磁場中成形の工程には、大きく分けて、材料粉末を乾燥させた後に成形を行う乾式と、材料粉末をスラリー状として成形を行う湿式とがある。
【0003】
【特許文献1】特開2005−317911号公報
【発明の開示】
【発明が解決しようとする課題】
【0004】
磁場中成形の工程では、乾式の場合には材料粉末、湿式の場合にはスラリーを金型のキャビティに投入し、これを圧縮成形して成形体を得るわけであるが、このとき、金型のキャビティ表面への成形体の付着を防止するため、離型剤をキャビティ表面に塗布することが一般的に行われている。
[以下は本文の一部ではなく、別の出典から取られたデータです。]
(* ===== verification/Rdb.v ===== *)
(** * rdb.c: lengths, integers and strings of RDB files

    The primitives of the RDB format: types, times, lengths and strings with
    their three encodings (integer, LZF, verbatim), on top of [ll2string]
    (Util.v) and LZF (Lzf.v).

    A rio that is written is the list of bytes so far; [wfail] says whether a
    write fails, and after how many of its bytes. (A NULL rio, which only counts
    bytes, is a rio whose writes never fail.) A rio that is read is the list of bytes that are left.
    Loading has three outcomes besides a value: NULL or -1 ([LoadErr]), the
    report of a corrupt file that ends the process ([LoadCorrupt]), and an
    access outside of a buffer ([LoadBad]), which is what the theorems exclude.
    Memory of zmalloc has arbitrary contents, the parameter [alloc]; it has no
    prefix (the build with [HAVE_MALLOC_SIZE]), so only the sizes that sds.c
    computes can wrap around. *)

From S2P Require Import Prelude Decimal Sds SdsText Util Lzf.

Definition RDB_6BITLEN : Z := 0.
Definition RDB_14BITLEN : Z := 1.
Definition RDB_32BITLEN : Z := 128.
Definition RDB_64BITLEN : Z := 129.
Definition RDB_ENCVAL : Z := 3.
Definition RDB_LENERR : Z := 2 ^ 64 - 1.
Definition RDB_ENC_INT8 : Z := 0.
Definition RDB_ENC_INT16 : Z := 1.
Definition RDB_ENC_INT32 : Z := 2.
Definition RDB_ENC_LZF : Z := 3.

(** [htonl] and [htonu64] stored in memory: big endian bytes. *)
Definition be_bytes (n : nat) (v : Z) : list Z := reverse (le_bytes n v).
Definition be_val (bs : list Z) : Z := le_val (reverse bs).

(** ** Saving *)

Section save.
Context (wfail : list Z → list Z → option nat).

(** The rio and the return value: the length, or -1. *)
Definition rdbWriteRaw (rdb p : list Z) : list Z * Z :=
  match wfail rdb p with
  | None => (rdb ++ p, Z.of_nat (length p))
  | Some k => (rdb ++ take k p, -1)
  end.

Definition rdbSaveType (rdb : list Z) (type : Z) : list Z * Z := rdbWriteRaw rdb [u8 type].

Definition rdbSaveMillisecondTime (rdb : list Z) (t : Z) : list Z * Z := rdbWriteRaw rdb (le_bytes 8 t).

Definition rdbSaveLen (rdb : list Z) (len : Z) : list Z * Z :=
  if len <? 2 ^ 6 then
    let '(rdb, n) := rdbWriteRaw rdb [u8 (Z.lor (Z.land len 255) (Z.shiftl RDB_6BITLEN 6))] in
    if n =? -1 then (rdb, -1) else (rdb, 1)
  else if len <? 2 ^ 14 then
    let '(rdb, n) := rdbWriteRaw rdb
      [u8 (Z.lor (Z.land (Z.shiftr len 8) 255) (Z.shiftl RDB_14BITLEN 6)); Z.land len 255] in
    if n =? -1 then (rdb, -1) else (rdb, 2)
  else if len <=? 2 ^ 32 - 1 then
    let '(rdb, n) := rdbWriteRaw rdb [RDB_32BITLEN] in
    if n =? -1 then (rdb, -1) else
    let '(rdb, n) := rdbWriteRaw rdb (be_bytes 4 len) in
    if n =? -1 then (rdb, -1) else (rdb, 1 + 4)
  else
    let '(rdb, n) := rdbWriteRaw rdb [RDB_64BITLEN] in
    if n =? -1 then (rdb, -1) else
    let '(rdb, n) := rdbWriteRaw rdb (be_bytes 8 len) in
    if n =? -1 then (rdb, -1) else (rdb, 1 + 8).

(** The bytes of the encoding; none when the function returns 0. *)
Definition rdbEncodeInteger (value : Z) : list Z :=
  if (- 2 ^ 7 <=? value) && (value <=? 2 ^ 7 - 1) then
    [Z.lor (Z.shiftl RDB_ENCVAL 6) RDB_ENC_INT8; Z.land value 255]
  else if (- 2 ^ 15 <=? value) && (value <=? 2 ^ 15 - 1) then
    [Z.lor (Z.shiftl RDB_ENCVAL 6) RDB_ENC_INT16; Z.land value 255; Z.land (Z.shiftr value 8) 255]
  else if (- 2 ^ 31 <=? value) && (value <=? 2 ^ 31 - 1) then
    [Z.lor (Z.shiftl RDB_ENCVAL 6) RDB_ENC_INT32; Z.land value 255; Z.land (Z.shiftr value 8) 255;
     Z.land (Z.shiftr value 16) 255; Z.land (Z.shiftr value 24) 255]
  else [].

(** [strtoll(s, &endptr, 10)]: blanks, a sign, digits, with saturation. The
    value and what is left of the string. *)
Definition isspace_c (c : Z) : bool := (c =? 32) || ((9 <=? c) && (c <=? 13)).

Fixpoint skip_space (s : list Z) : list Z :=
  match s with c :: s' => if isspace_c c then skip_space s' else s | [] => [] end.

Fixpoint read_digits (s : list Z) (acc : Z) : Z * list Z :=
  match s with
  | c :: s' => if isdigit c then read_digits s' (acc * 10 + (c - 48)) else (acc, s)
  | [] => (acc, [])
  end.

Definition strtoll (s : list Z) : Z * list Z :=
  let p := skip_space s in
  let '(neg, q) := match p with
                   | c :: q => if c =? 45 then (true, q) else if c =? 43 then (false, q) else (false, p)
                   | [] => (false, p)
                   end in
  match q with
  | c :: _ =>
      if isdigit c then
        let '(v, r) := read_digits q 0 in
        let v := if neg then - v else v in
        (Z.max LLONG_MIN (Z.min LLONG_MAX v), r)
      else (0, s)
  | [] => (0, s)
  end.

(** [strlen] of a buffer. *)
Fixpoint strlen (b : list Z) : nat :=
  match b with c :: b' => if c =? 0 then O else S (strlen b') | [] => O end.

(** The string has a terminating NUL behind it, as every sds. *)
Definition rdbTryIntegerEncoding (s : list Z) : option (list Z) :=
  let '(value, endptr) := strtoll s in
  if negb (nth 0 endptr 0 =? 0) then Some [] else
  '(buf, _) ← ll2string (replicate 32 0) value;
  if negb (Nat.eqb (strlen buf) (length s)) || negb (bool_decide (take (length s) buf = s)) then Some []
  else Some (rdbEncodeInteger value).

Definition rdbSaveLzfBlob (rdb data : list Z) (original_len : Z) : list Z * Z :=
  let '(rdb, n) := rdbWriteRaw rdb [Z.lor (Z.shiftl RDB_ENCVAL 6) RDB_ENC_LZF] in
  if n =? -1 then (rdb, -1) else
  let nwritten := n in
  let '(rdb, n) := rdbSaveLen rdb (Z.of_nat (length data)) in
  if n =? -1 then (rdb, -1) else
  let nwritten := nwritten + n in
  let '(rdb, n) := rdbSaveLen rdb original_len in
  if n =? -1 then (rdb, -1) else
  let nwritten := nwritten + n in
  let '(rdb, n) := rdbWriteRaw rdb data in
  if n =? -1 then (rdb, -1) else (rdb, nwritten + n).

Context (junk : Z → Z) (alloc : nat → list Z).

(** The lengths are unsigned ints for [lzf_compress]. The last byte of the
    allocation is not part of its buffer. *)
Definition rdbSaveLzfStringObject (rdb s : list Z) : option (list Z * Z) :=
  let len := Z.of_nat (length s) in
  if len <=? 4 then Some (rdb, 0) else
  let outlen := u32 (len - 4) in
  '(comprlen, out) ← lzf_compress junk (take (Z.to_nat (u32 len)) s) outlen (alloc (Z.to_nat outlen));
  if comprlen =? 0 then Some (rdb, 0) else
  Some (rdbSaveLzfBlob rdb (take (Z.to_nat comprlen) out) len).

Definition rdbSaveRawString (rdb_compression : bool) (rdb s : list Z) : option (list Z * Z) :=
  let len := Z.of_nat (length s) in
  enc ← (if len <=? 11 then rdbTryIntegerEncoding s else Some []);
  match enc with
  | _ :: _ =>
      let '(rdb, n) := rdbWriteRaw rdb enc in
      if n =? -1 then Some (rdb, -1) else Some (rdb, Z.of_nat (length enc))
  | [] =>
      '(rdb, n) ← (if rdb_compression && (20 <? len) then rdbSaveLzfStringObject rdb s else Some (rdb, 0));
      if n =? -1 then Some (rdb, -1) else
      if 0 <? n then Some (rdb, n) else
      let '(rdb, n) := rdbSaveLen rdb len in
      if n =? -1 then Some (rdb, -1) else
      if 0 <? len then
        let '(rdb, m) := rdbWriteRaw rdb s in
        if m =? -1 then Some (rdb, -1) else Some (rdb, n + len)
      else Some (rdb, n)
  end.

Definition rdbSaveLongLongAsStringObject (rdb : list Z) (value : Z) : option (list Z * Z) :=
  let enc := rdbEncodeInteger value in
  if (0 <? Z.of_nat (length enc)) then Some (rdbWriteRaw rdb enc) else
  '(buf, enclen) ← ll2string (replicate 32 0) value;
  let '(rdb, n) := rdbSaveLen rdb enclen in
  if n =? -1 then Some (rdb, -1) else
  let '(rdb, m) := rdbWriteRaw rdb (take (Z.to_nat enclen) buf) in
  if m =? -1 then Some (rdb, -1) else Some (rdb, n + m).

(** A string object: an sds or an integer (OBJ_ENCODING_INT). *)
Inductive strobj := SStr (s : list Z) | SInt (v : Z).

Definition rdbSaveStringObject (rdb_compression : bool) (rdb : list Z) (o : strobj) : option (list Z * Z) :=
  match o with
  | SInt v => rdbSaveLongLongAsStringObject rdb v
  | SStr s => rdbSaveRawString rdb_compression rdb s
  end.

End save.

(** The string an object stands for. *)
Definition str_of (o : strobj) : list Z := match o with SStr s => s | SInt v => decimal_z v end.

(** ** Loading *)

Inductive load (A : Type) :=
  | Loaded (a : A) (rdb : list Z)
  | LoadErr
  | LoadCorrupt
  | LoadBad.
Arguments Loaded {A}. Arguments LoadErr {A}. Arguments LoadCorrupt {A}. Arguments LoadBad {A}.

(** Errors and corruption end the loading. *)
Definition lbind {A B} (m : load A) (f : A → list Z → load B) : load B :=
  match m with
  | Loaded a rdb => f a rdb
  | LoadErr => LoadErr
  | LoadCorrupt => LoadCorrupt
  | LoadBad => LoadBad
  end.

(** An access that is out of bounds. *)
Definition lift {A} (m : option A) (rdb : list Z) : load A :=
  match m with Some a => Loaded a rdb | None => LoadBad end.

Section load.
Context (alloc : nat → list Z).

Definition rioRead (rdb : list Z) (n : Z) : load (list Z) :=
  if n <=? Z.of_nat (length rdb) then Loaded (take (Z.to_nat n) rdb) (drop (Z.to_nat n) rdb) else LoadErr.

Definition rdbLoadType (rdb : list Z) : load Z :=
  lbind (rioRead rdb 1) (λ b rdb, Loaded (nth 0 b 0) rdb).

(** [rdbLoadRaw] ends the process when it cannot read. *)
Definition rdbLoadRaw (rdb : list Z) (n : Z) : load (list Z) :=
  match rioRead rdb n with LoadErr => LoadCorrupt | r => r end.

Definition rdbLoadTime (rdb : list Z) : load Z :=
  lbind (rdbLoadRaw rdb 4) (λ b rdb, Loaded (s32 (le_val b)) rdb).

Definition rdbLoadMillisecondTime (rdb : list Z) : load Z :=
  lbind (rdbLoadRaw rdb 8) (λ b rdb, Loaded (s64 (le_val b)) rdb).

(** [*isencoded] and [*lenptr]. *)
Definition rdbLoadLenByRef (rdb : list Z) : load (bool * Z) :=
  lbind (rioRead rdb 1) (λ b rdb,
    let b0 := nth 0 b 0 in
    let type := Z.shiftr (Z.land b0 192) 6 in
    if type =? RDB_ENCVAL then Loaded (true, Z.land b0 63) rdb
    else if type =? RDB_6BITLEN then Loaded (false, Z.land b0 63) rdb
    else if type =? RDB_14BITLEN then
      lbind (rioRead rdb 1) (λ b rdb, Loaded (false, Z.lor (Z.shiftl (Z.land b0 63) 8) (nth 0 b 0)) rdb)
    else if b0 =? RDB_32BITLEN then lbind (rioRead rdb 4) (λ b rdb, Loaded (false, be_val b) rdb)
    else if b0 =? RDB_64BITLEN then lbind (rioRead rdb 8) (λ b rdb, Loaded (false, be_val b) rdb)
    else LoadCorrupt).

(** RDB_LENERR stands for an error. *)
Definition rdbLoadLen (rdb : list Z) : load (bool * Z) :=
  match rdbLoadLenByRef rdb with LoadErr => Loaded (false, RDB_LENERR) [] | r => r end.

(** The flags RDB_LOAD_ENC, RDB_LOAD_PLAIN and RDB_LOAD_SDS. *)
Record load_flags := Flags { encode : bool; plain : bool; sds_ : bool }.

Definition rdbLoadIntegerObject (rdb : list Z) (enctype : Z) (fl : load_flags) : load strobj :=
  lbind
    (if enctype =? RDB_ENC_INT8 then lbind (rioRead rdb 1) (λ b rdb, Loaded (s8 (nth 0 b 0)) rdb)
     else if enctype =? RDB_ENC_INT16 then
       lbind (rioRead rdb 2) (λ b rdb, Loaded (s16 (Z.lor (nth 0 b 0) (Z.shiftl (nth 1 b 0) 8))) rdb)
     else if enctype =? RDB_ENC_INT32 then
       lbind (rioRead rdb 4) (λ b rdb,
         Loaded (s32 (Z.lor (Z.lor (Z.lor (nth 0 b 0) (Z.shiftl (nth 1 b 0) 8)) (Z.shiftl (nth 2 b 0) 16))
                            (Z.shiftl (nth 3 b 0) 24))) rdb)
     else LoadCorrupt)
    (λ val rdb,
      if plain fl || sds_ fl then
        lbind (lift (ll2string (alloc 21) val) rdb) (λ '(buf, len) rdb, Loaded (SStr (take (Z.to_nat len) buf)) rdb)
      else if encode fl then Loaded (SInt val) rdb
      else lbind (lift (sdsll2str (alloc 21) val) rdb) (λ '(buf, len) rdb, Loaded (SStr (take (Z.to_nat len) buf)) rdb)).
しかしながら、離型剤が適量でないことで欠けやクラックが発生し、不良率が高まるという問題がある。
【0005】
また、離型剤を用いる場合、毎ショットごと等、定期的に離型剤を塗布する必要がある。そのため、離型剤の使用量も多く、これが生産コスト上昇に影響する。加えて、離型剤を塗布するための手間がかかり、これによって生産効率の低下を招くという問題もある。
【0006】
また、一般的な金型成形において、成形体のキャビティ表面への付着を防止するために、キャビティ表面にメッキ等の表面処理を施し、被膜を形成することも行われているが、フェライト磁石の材料粉末は硬度が高く、特に湿式の場合には、この、硬度の高い材料粉末がスラリー中の分散剤によって乾式の場合よりも動きやすいために、被膜の摩耗が激しく、金型の耐久性が著しく低くなるという問題がある。フェライト磁石用の金型の場合、臼型は超硬材で形成され、上パンチステンレス鋼、下パンチがステライト(登録商標)鋼で形成されることがある。このような場合において上記のような被膜を用いるとすれば、超硬材よりも硬度の低いダイス鋼で形成された下パンチの表面に被膜を形成することになるが、上記のような理由によって被膜が摩耗すると、被膜の施されていない臼型よりも下パンチの方が型寿命が短くなり、不経済である。したがって、磁場中成形を湿式で行う場合には、従来手法の被膜では、実用に耐えないと言わざるを得ない。
このため、被膜を形成するにしても、離型剤と併用せざるを得ず、上記問題の解決には繋がらない。
【0007】
本発明は、このような技術的課題に基づいてなされたもので、フェライト磁石を形成するための成形体を得るに際し、離型剤の使用量を抑え、生産コストの低減、生産効率の向上を図ることのできる耐久性に優れた磁場中成形装置、金型、磁場中成形方法を提供することを目的とする。
【課題を解決するための手段】
【0008】
かかる目的のもと、本発明の磁場中成形装置は、フェライト磁石を製造するときに用いる磁場中成形装置であり、主としてフェライトからなる粉末を分散媒に分散させたスラリーを圧縮成形し、所定形状の成形体を形成する金型と、金型中のスラリーに所定方向の磁場を印加する磁場発生源と、を備え、金型のキャビティ面の少なくとも一部に、粉末よりも硬度が高く、かつ金型の母材よりも摩擦係数の低い材料からなる被膜が形成されていることを特徴とする。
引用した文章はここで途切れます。